BEGIN Supplied records

(** * Telegram-Bot-Framework: command dispatch, wallet-link verification
      and the price-alert sweep

    A shallow embedding of [api/telegram/webhook.ts],
    [api/telegram/verify-link.ts] and [api/cron/check-alerts.ts] over the
    tables of [database/schema.sql].

    Modelling conventions.
    - A JavaScript string is a Rocq [string], and texts are taken in the
      ASCII range: the case maps and the whitespace set act on that range
      and leave every other character alone.  White space outside it that
      [trim] also strips (U+00A0, U+2003, U+FEFF, ...) and letters outside
      it that the case maps also change (U+212A, ...) are not modelled.
    - A JavaScript number that holds a price is a rational ([Q]); [NaN] is
      the [None] of an [option].  Timestamps are milliseconds in [Z].
    - A table is the list of its rows, in the order a [select] returns
      them; a filter of the query builder is a [List.filter].  A statement
      the schema refuses (a taken key, a UNIQUE pair, a value a column
      cannot hold) leaves the table as it was.  Foreign keys to
      [telegram_users] are taken to hold: a command runs after the
      sender's identity has been resolved.
    - Handlers run in a small monad that threads the store and the list of
      messages handed to the Telegram transport, and that can throw. *)

From Stdlib Require Import List String Ascii Bool Arith ZArith QArith Lia.
Import ListNotations.
Open Scope string_scope.

Set Implicit Arguments.

(* ================================================================== *)
(** ** JavaScript string primitives used by the handlers *)
(* ================================================================== *)

Module Js.

Definition code (c : ascii) : nat := nat_of_ascii c.

Definition is_upper (c : ascii) : bool := (65 <=? code c)%nat && (code c <=? 90)%nat.
Definition is_lower (c : ascii) : bool := (97 <=? code c)%nat && (code c <=? 122)%nat.

(** The white space [String.prototype.trim] strips, within ASCII:
    TAB, LF, VT, FF, CR and SPACE. *)
Definition is_space (c : ascii) : bool :=
  ((9 <=? code c)%nat && (code c <=? 13)%nat) || (code c =? 32)%nat.

Definition lower_char (c : ascii) : ascii :=
  if is_upper c then ascii_of_nat (code c + 32) else c.
Definition upper_char (c : ascii) : ascii :=
  if is_lower c then ascii_of_nat (code c - 32) else c.

Fixpoint map_chars (f : ascii -> ascii) (s : string) : string :=
  match s with
  | EmptyString => EmptyString
  | String c r => String (f c) (map_chars f r)
  end.

Definition toLowerCase : string -> string := map_chars lower_char.
Definition toUpperCase : string -> string := map_chars upper_char.

Fixpoint trimStart (s : string) : string :=
  match s with
  | EmptyString => EmptyString
  | String c r => if is_space c then trimStart r else s
  end.

Fixpoint trimEnd (s : string) : string :=
  match s with
  | EmptyString => EmptyString
  | String c r =>
      match trimEnd r with
      | EmptyString => if is_space c then EmptyString else String c EmptyString
      | t => String c t
      end
  end.

Definition trim (s : string) : string := trimEnd (trimStart s).

Definition is_sp (c : ascii) : bool := (code c =? 32)%nat.

(** [s.split(' ')]: cut at every single space; never the empty list. *)
Fixpoint split_sp (s : string) : list string :=
  match s with
  | EmptyString => [EmptyString]
  | String c r =>
      if is_sp c then EmptyString :: split_sp r
      else match split_sp r with
           | h :: t => String c h :: t
           | [] => [String c EmptyString]
           end
  end.

(** [parts.join(' ')]. *)
Fixpoint join_sp (l : list string) : string :=
  match l with
  | [] => EmptyString
  | [x] => x
  | x :: r => x ++ " " ++ join_sp r
  end.

Definition startsWith (s p : string) : bool := String.prefix p s.

(** [s.slice(0, n)] and [s.slice(-n)]. *)
Definition slice_to (n : nat) (s : string) : string := substring 0 n s.
Definition slice_last (n : nat) (s : string) : string :=
  substring (String.length s - n) n s.

(** Truthiness of a string: the empty string is falsy. *)
Definition truthy (s : string) : bool := negb (s =? "").

(** [x || y] on a string that may be [null]. *)
Definition or_else (x : option string) (y : string) : string :=
  match x with
  | Some s => if truthy s then s else y
  | None => y
  end.

(** [s || null]. *)
Definition or_null (s : string) : option string :=
  if truthy s then Some s else None.

End Js.

(* ================================================================== *)
(** ** The tables of [database/schema.sql] *)
(* ================================================================== *)

(** [telegram_users] (the [TelegramUser] interface of the webhook). *)
Record TelegramUser := mkUser {
  telegram_id : Z;
  wallet_address : option string;
  username : option string;
  link_code : option string;
  link_code_expires : option Z;
  linked_at : option Z;
  created_at : Z;
  referral_code : option string;
  referred_by : option Z;
  notifications_enabled : bool
}.

(** [telegram_price_alerts]. *)
Record PriceAlert := mkAlert {
  alert_id : nat;
  alert_owner : Z;
  alert_type : string;
  target_price : Q;
  triggered : bool;
  triggered_at : option Z
}.

(** [telegram_watchlist]. *)
Record WatchEntry := mkWatch {
  watch_owner : Z;
  watch_address : string;
  nickname : option string
}.

(** [telegram_referrals]. *)
Record Referral := mkReferral {
  referrer_telegram_id : Z;
  referred_telegram_id : Z;
  ref_code : string;
  ref_status : string;
  completed_at : option Z
}.

(** [telegram_support_tickets]. *)
Record Ticket := mkTicket {
  ticket_owner : Z;
  subject : string;
  message : string
}.

Record Store := mkStore {
  users : list TelegramUser;
  alerts : list PriceAlert;
  watchlist : list WatchEntry;
  referrals : list Referral;
  tickets : list Ticket
}.

(** A message handed to the Telegram [sendMessage] endpoint. *)
Record Outbound := mkOut { chat_id : Z; text : string }.

(** What the handlers read from [process.env]. [supabase] tells whether
    the client could be built from its two settings. *)
Record Config := mkConfig {
  supabase : bool;
  BOT_TOKEN : string;
  TOKEN_ADDRESS : string;
  STAKING_CONTRACT_ADDRESS : string;
  CRON_SECRET : option string
}.

(** Library and runtime functions the handlers call but do not define:
    [parseFloat] and [parseInt] ([None] is [NaN]), [Number.prototype.toFixed],
    the conversion of a number inside a template literal, and ethers'
    [verifyMessage] ([None] when it throws on a malformed signature).
    The numbers read are finite: [Infinity] is not modelled. *)
Record Runtime := mkRuntime {
  parseFloat : string -> option Q;
  parseInt : string -> option Z;
  toFixed : nat -> Q -> string;
  numToString : Q -> string;
  verifyMessage : string -> string -> option string
}.

(** The price-feed answer for the most liquid pair. *)
Record PriceData := mkPrice {
  price : Q;
  change24h : Q;
  volume24h : Q;
  marketCap : Q
}.

(** The collaborators behind [fetch]: whether the Telegram endpoint can be
    reached for a message, the price feed, and the chain RPC reads
    ([balanceOf] and [earned] of a contract for an address, the gas price). *)
Record Collab := mkCollab {
  transport : Outbound -> bool;
  priceFeed : option PriceData;
  rpcBalanceOf : string -> string -> option Z;
  rpcEarned : string -> string -> option Z;
  rpcGasPrice : option Z
}.

(* ================================================================== *)
(** ** The handler monad: store, outbox, exceptions *)
(* ================================================================== *)

Record World := mkWorld { db : Store; outbox : list Outbound }.

Inductive Result (A : Type) : Type :=
| Ok (a : A) (w : World)
| Throw (w : World).
Arguments Throw {A} w.

Definition M (A : Type) : Type := World -> Result A.

Definition ret {A} (a : A) : M A := fun w => Ok a w.

Definition bind {A B} (m : M A) (k : A -> M B) : M B :=
  fun w => match m w with
           | Ok a w' => k a w'
           | Throw w' => Throw w'
           end.

Definition throw {A} : M A := fun w => Throw w.

(** [try { m } catch { h }]. *)
Definition try_catch {A} (m : M A) (h : M A) : M A :=
  fun w => match m w with
           | Ok a w' => Ok a w'
           | Throw w' => h w'
           end.

Declare Scope js_scope.
Delimit Scope js_scope with js.
Notation "x <- m ;; k" := (bind m (fun x => k))
  (at level 61, m at next level, right associativity) : js_scope.
Notation "m ;;; k" := (bind m (fun _ => k))
  (at level 61, right associativity) : js_scope.
Open Scope js_scope.

(** A read of the store. *)
Definition query {A} (f : Store -> A) : M A := fun w => Ok (f (db w)) w.

(** A write to the store. *)
Definition exec (f : Store -> Store) : M unit :=
  fun w => Ok tt (mkWorld (f (db w)) (outbox w)).

(** Hand a message to the transport. *)
Definition post (o : Outbound) : M unit :=
  fun w => Ok tt (mkWorld (db w) (outbox w ++ [o])).

Definition world_of {A} (r : Result A) : World :=
  match r with Ok _ w => w | Throw w => w end.

Definition value_of {A} (r : Result A) : option A :=
  match r with Ok a _ => Some a | Throw _ => None end.

(** [.single()]: the row when the query matched exactly one. *)
Definition single {A} (l : list A) : option A :=
  match l with
  | [x] => Some x
  | _ => None
  end.

Definition opt_is (o : option string) (s : string) : bool :=
  match o with
  | Some x => x =? s
  | None => false
  end.

(** *** Query-builder operations on the tables *)

Module Db.

Definition set_users (f : list TelegramUser -> list TelegramUser) (s : Store) : Store :=
  mkStore (f (users s)) (alerts s) (watchlist s) (referrals s) (tickets s).
Definition set_alerts (f : list PriceAlert -> list PriceAlert) (s : Store) : Store :=
  mkStore (users s) (f (alerts s)) (watchlist s) (referrals s) (tickets s).
Definition set_watchlist (f : list WatchEntry -> list WatchEntry) (s : Store) : Store :=
  mkStore (users s) (alerts s) (f (watchlist s)) (referrals s) (tickets s).
Definition set_referrals (f : list Referral -> list Referral) (s : Store) : Store :=
  mkStore (users s) (alerts s) (watchlist s) (f (referrals s)) (tickets s).
Definition set_tickets (f : list Ticket -> list Ticket) (s : Store) : Store :=
  mkStore (users s) (alerts s) (watchlist s) (referrals s) (f (tickets s)).

(** [update(...).eq(...)]: every row the filter selects is rewritten. *)
Definition update_where {A} (p : A -> bool) (f : A -> A) (l : list A) : list A :=
  map (fun r => if p r then f r else r) l.

(** [delete().eq(...)]. *)
Definition delete_where {A} (p : A -> bool) (l : list A) : list A :=
  filter (fun r => negb (p r)) l.

Definition by_telegram_id (id : Z) (u : TelegramUser) : bool := (telegram_id u =? id)%Z.
Definition by_link_code (c : string) (u : TelegramUser) : bool := opt_is (link_code u) c.
Definition by_referral_code (c : string) (u : TelegramUser) : bool := opt_is (referral_code u) c.

Definition by_alert_id (id : nat) (a : PriceAlert) : bool := (alert_id a =? id)%nat.
Definition untriggered (a : PriceAlert) : bool := negb (triggered a).
Definition active_of (id : Z) (a : PriceAlert) : bool :=
  (alert_owner a =? id)%Z && negb (triggered a).

Definition watch_of (id : Z) (w : WatchEntry) : bool := (watch_owner w =? id)%Z.
Definition watch_pair (id : Z) (addr : string) (w : WatchEntry) : bool :=
  (watch_owner w =? id)%Z && (watch_address w =? addr).

(** The identifier the store gives a new alert row (the column default):
    one not used by any row of the table. *)
Definition fresh_alert_id (l : list PriceAlert) : nat :=
  S (list_max (map alert_id l)).

(** Insert into [telegram_users]; refused when the primary key or the
    UNIQUE referral code is already taken. *)
Definition insert_user (u : TelegramUser) (s : Store) : option Store :=
  if existsb (by_telegram_id (telegram_id u)) (users s)
     || existsb (fun r => match referral_code u with
                          | Some c => by_referral_code c r
                          | None => false
                          end) (users s)
  then None
  else Some (set_users (fun l => (l ++ [u])%list) s).

(** Insert into [telegram_referrals]; the referred participant is UNIQUE,
    a second edge for the same participant is refused. *)
Definition insert_referral (r : Referral) (s : Store) : Store :=
  if existsb (fun e => (referred_telegram_id e =? referred_telegram_id r)%Z) (referrals s)
  then s
  else set_referrals (fun l => (l ++ [r])%list) s.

END Supplied records

§ **Problem statement**
Exact retyping is required: the line with "Definition fresh_alert_id (l" through the end of the data, both ends included, and no other line.

§ **Your response**
Definition fresh_alert_id (l : list PriceAlert) : nat :=
  S (list_max (map alert_id l)).

(** Insert into [telegram_users]; refused when the primary key or the
    UNIQUE referral code is already taken. *)
Definition insert_user (u : TelegramUser) (s : Store) : option Store :=
  if existsb (by_telegram_id (telegram_id u)) (users s)
     || existsb (fun r => match referral_code u with
                          | Some c => by_referral_code c r
                          | None => false
                          end) (users s)
  then None
  else Some (set_users (fun l => (l ++ [u])%list) s).

(** Insert into [telegram_referrals]; the referred participant is UNIQUE,
    a second edge for the same participant is refused. *)
Definition insert_referral (r : Referral) (s : Store) : Store :=
  if existsb (fun e => (referred_telegram_id e =? referred_telegram_id r)%Z) (referrals s)
  then s
  else set_referrals (fun l => (l ++ [r])%list) s.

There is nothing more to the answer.